• Material to process
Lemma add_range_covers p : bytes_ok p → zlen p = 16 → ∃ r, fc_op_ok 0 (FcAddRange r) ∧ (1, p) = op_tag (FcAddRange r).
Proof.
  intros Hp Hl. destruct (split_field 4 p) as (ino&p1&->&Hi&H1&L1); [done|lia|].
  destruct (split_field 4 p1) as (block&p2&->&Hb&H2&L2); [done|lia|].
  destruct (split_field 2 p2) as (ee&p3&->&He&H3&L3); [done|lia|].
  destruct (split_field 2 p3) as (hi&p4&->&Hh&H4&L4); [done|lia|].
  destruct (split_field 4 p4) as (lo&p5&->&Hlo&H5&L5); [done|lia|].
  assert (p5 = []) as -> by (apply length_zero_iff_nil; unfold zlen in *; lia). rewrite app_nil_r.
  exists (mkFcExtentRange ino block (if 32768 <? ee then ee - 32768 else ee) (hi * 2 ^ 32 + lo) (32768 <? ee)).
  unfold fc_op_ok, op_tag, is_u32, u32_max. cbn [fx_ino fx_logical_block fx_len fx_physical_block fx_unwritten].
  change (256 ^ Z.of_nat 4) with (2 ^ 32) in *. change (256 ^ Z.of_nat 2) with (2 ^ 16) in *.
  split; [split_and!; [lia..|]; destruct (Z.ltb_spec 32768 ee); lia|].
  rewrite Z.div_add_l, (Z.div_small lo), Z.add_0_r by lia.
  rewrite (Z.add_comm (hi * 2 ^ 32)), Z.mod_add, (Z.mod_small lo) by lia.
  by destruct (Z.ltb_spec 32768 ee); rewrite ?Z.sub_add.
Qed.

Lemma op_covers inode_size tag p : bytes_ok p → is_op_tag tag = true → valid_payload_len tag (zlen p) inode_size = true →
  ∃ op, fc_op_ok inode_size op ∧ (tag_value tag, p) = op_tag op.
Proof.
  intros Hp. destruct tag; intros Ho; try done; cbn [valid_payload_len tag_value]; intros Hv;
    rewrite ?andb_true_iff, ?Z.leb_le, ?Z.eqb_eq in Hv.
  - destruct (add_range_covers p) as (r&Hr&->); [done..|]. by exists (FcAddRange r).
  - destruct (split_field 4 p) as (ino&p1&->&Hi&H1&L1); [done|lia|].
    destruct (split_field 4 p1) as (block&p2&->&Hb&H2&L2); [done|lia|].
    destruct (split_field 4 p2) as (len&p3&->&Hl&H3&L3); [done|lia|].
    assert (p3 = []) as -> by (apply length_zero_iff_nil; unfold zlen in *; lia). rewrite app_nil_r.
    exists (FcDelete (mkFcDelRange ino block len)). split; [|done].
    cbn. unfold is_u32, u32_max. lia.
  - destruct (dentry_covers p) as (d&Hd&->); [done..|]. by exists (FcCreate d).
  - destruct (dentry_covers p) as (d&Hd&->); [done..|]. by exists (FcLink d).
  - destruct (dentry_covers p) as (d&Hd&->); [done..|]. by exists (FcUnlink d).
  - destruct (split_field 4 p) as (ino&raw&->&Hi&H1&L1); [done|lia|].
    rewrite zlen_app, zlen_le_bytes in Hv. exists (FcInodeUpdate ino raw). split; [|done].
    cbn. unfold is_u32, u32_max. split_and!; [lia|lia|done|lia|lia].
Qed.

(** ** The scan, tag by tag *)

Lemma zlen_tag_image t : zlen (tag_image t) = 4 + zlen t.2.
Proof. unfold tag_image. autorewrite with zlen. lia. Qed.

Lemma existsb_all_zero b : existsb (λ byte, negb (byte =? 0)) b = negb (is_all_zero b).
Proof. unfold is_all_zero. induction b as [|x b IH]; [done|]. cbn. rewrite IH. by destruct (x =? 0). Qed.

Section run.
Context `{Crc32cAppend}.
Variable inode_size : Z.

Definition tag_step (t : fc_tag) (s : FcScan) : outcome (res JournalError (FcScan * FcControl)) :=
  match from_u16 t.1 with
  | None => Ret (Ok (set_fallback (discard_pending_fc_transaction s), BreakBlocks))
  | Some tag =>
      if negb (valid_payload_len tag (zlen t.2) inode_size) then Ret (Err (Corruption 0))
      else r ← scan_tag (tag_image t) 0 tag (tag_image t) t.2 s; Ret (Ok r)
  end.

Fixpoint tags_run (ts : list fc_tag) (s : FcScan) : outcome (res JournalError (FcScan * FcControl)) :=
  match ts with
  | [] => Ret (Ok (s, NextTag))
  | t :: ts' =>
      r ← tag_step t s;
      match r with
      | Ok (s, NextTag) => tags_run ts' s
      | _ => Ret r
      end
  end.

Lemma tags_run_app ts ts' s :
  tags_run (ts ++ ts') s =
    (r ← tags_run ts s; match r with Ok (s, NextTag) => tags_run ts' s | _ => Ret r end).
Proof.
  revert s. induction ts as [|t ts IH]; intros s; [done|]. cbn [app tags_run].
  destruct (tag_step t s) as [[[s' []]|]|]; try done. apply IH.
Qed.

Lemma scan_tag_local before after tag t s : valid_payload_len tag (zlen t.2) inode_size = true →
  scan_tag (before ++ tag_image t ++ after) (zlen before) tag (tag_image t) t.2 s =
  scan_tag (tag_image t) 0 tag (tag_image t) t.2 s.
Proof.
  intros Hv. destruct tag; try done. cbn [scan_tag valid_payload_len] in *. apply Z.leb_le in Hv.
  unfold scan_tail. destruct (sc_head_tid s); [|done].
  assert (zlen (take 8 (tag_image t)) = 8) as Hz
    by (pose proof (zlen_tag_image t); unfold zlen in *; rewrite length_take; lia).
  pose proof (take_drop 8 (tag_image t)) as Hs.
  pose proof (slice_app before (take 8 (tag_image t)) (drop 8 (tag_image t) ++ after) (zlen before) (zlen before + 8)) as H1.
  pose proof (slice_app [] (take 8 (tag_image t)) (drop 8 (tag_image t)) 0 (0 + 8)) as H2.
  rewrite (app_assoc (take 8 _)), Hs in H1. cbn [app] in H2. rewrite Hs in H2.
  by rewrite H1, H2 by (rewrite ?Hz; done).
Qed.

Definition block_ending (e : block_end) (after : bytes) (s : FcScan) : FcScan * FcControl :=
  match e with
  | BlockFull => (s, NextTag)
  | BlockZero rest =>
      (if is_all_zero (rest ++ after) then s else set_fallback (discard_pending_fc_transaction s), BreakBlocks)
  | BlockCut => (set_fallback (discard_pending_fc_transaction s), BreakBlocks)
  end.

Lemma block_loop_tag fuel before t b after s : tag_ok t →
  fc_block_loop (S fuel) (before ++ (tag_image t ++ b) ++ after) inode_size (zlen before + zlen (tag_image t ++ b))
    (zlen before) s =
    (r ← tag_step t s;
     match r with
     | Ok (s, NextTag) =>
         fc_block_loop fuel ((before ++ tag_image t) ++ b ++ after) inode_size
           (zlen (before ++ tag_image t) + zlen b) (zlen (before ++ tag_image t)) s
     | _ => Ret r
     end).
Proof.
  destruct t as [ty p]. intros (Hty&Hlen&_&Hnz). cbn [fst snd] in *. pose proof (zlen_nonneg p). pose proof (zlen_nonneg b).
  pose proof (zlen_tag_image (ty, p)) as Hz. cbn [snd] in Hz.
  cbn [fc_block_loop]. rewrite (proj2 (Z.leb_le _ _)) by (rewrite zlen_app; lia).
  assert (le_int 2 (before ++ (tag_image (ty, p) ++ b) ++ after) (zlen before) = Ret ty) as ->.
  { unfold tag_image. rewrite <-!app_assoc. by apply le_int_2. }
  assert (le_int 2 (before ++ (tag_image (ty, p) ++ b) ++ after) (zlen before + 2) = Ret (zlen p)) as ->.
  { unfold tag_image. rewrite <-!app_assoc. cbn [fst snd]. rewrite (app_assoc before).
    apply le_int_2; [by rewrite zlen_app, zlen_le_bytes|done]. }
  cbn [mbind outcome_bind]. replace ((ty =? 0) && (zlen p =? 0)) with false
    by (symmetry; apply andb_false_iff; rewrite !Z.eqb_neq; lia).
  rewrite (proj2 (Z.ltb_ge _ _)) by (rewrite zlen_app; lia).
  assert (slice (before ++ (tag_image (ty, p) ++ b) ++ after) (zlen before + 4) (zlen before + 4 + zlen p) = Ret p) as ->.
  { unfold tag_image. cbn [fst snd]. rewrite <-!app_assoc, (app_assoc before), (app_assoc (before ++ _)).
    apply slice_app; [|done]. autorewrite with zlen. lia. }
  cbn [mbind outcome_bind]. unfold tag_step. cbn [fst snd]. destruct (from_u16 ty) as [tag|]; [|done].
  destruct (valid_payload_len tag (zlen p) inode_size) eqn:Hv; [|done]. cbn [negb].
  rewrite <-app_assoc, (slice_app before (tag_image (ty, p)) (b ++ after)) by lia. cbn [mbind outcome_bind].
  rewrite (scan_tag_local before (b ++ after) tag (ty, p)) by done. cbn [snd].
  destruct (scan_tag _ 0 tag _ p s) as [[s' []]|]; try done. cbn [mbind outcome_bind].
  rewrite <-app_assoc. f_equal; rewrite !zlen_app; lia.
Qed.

• Directions for this task
In the listing above, find the line with "Definition tag_step (t" and the line with "Fixpoint tags_run (ts", then print exactly those two lines and every line between them, and nothing more.

• Your response
Definition tag_step (t : fc_tag) (s : FcScan) : outcome (res JournalError (FcScan * FcControl)) :=
  match from_u16 t.1 with
  | None => Ret (Ok (set_fallback (discard_pending_fc_transaction s), BreakBlocks))
  | Some tag =>
      if negb (valid_payload_len tag (zlen t.2) inode_size) then Ret (Err (Corruption 0))
      else r ← scan_tag (tag_image t) 0 tag (tag_image t) t.2 s; Ret (Ok r)
  end.

Fixpoint tags_run (ts : list fc_tag) (s : FcScan) : outcome (res JournalError (FcScan * FcControl)) :=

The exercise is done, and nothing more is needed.